> **TASK TO CARRY OUT**
Only the lines of the data below from the one with "Methods that mutate" through the one with "visibility is kept" are wanted. Repeat them exactly.

Excerpts from a dataset

○ ○ ○ ○ ○ ○ ○

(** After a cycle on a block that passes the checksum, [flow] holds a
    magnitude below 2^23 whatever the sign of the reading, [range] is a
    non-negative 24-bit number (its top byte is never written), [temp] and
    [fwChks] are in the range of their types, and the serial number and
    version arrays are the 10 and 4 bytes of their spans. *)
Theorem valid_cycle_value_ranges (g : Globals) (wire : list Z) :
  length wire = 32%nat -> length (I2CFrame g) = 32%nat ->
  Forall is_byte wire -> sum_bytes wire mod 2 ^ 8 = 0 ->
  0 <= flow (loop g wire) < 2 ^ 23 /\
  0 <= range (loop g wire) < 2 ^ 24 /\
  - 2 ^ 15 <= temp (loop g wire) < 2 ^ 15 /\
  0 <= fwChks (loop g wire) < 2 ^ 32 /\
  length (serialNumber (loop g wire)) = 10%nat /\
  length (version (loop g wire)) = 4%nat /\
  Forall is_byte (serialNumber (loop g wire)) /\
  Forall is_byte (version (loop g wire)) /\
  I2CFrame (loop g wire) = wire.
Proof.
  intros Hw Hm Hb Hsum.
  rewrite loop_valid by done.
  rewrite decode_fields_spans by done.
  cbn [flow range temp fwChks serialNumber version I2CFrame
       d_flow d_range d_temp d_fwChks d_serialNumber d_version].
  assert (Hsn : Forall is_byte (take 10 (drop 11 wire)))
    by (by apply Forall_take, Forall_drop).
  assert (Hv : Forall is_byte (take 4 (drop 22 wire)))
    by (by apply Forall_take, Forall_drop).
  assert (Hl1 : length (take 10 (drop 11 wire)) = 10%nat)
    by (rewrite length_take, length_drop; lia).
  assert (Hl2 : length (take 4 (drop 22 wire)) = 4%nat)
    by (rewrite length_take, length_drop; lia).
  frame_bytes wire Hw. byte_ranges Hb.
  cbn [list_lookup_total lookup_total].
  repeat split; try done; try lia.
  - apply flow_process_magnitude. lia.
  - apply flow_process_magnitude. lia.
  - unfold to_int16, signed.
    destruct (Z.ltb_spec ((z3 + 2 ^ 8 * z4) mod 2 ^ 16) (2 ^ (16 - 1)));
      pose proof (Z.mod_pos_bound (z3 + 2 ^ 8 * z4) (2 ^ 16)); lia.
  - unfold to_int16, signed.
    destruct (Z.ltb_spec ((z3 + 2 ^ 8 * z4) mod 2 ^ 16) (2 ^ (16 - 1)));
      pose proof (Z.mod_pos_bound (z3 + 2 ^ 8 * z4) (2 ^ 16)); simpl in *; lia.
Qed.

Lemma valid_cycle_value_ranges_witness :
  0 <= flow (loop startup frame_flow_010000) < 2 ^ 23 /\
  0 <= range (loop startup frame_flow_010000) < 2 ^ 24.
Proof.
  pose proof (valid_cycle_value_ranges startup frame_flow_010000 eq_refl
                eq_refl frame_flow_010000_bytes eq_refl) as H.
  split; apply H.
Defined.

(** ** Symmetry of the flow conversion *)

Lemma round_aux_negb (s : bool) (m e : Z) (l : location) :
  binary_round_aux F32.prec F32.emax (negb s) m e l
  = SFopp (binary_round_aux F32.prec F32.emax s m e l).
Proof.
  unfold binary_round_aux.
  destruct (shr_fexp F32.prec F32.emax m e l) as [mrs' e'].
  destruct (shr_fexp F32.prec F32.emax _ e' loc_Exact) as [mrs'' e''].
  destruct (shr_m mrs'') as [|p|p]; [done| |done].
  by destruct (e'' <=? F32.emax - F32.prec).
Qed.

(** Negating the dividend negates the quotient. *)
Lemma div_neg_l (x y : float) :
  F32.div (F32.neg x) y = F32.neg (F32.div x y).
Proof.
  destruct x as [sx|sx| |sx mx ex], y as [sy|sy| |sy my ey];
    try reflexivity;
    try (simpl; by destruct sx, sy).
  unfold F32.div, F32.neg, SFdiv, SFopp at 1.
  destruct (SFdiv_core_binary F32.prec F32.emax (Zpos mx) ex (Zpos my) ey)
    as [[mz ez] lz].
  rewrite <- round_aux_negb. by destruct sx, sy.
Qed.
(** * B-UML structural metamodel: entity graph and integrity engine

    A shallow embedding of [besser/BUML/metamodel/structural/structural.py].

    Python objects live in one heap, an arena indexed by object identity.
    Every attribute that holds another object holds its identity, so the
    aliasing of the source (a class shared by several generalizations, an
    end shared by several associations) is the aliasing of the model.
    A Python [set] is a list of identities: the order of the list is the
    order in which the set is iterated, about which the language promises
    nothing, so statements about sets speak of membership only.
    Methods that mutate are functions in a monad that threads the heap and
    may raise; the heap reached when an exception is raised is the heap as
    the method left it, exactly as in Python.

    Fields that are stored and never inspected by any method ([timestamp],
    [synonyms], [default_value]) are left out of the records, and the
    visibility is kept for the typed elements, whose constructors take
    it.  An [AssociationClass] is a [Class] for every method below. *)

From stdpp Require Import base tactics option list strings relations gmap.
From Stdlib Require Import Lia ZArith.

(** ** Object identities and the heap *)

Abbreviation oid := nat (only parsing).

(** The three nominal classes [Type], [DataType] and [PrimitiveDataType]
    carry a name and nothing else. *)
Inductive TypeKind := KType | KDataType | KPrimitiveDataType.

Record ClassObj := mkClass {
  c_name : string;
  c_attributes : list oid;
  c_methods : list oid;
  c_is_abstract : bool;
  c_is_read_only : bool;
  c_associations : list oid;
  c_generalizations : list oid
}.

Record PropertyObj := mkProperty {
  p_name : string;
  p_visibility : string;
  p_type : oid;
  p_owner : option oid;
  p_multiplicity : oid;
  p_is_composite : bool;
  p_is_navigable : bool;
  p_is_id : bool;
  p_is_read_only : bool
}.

○ ○ ○ ○ ○ ○ ○

> **RESULT OF THE EXERCISE**
    Methods that mutate are functions in a monad that threads the heap and
    may raise; the heap reached when an exception is raised is the heap as
    the method left it, exactly as in Python.

    Fields that are stored and never inspected by any method ([timestamp],
    [synonyms], [default_value]) are left out of the records, and the
    visibility is kept for the typed elements, whose constructors take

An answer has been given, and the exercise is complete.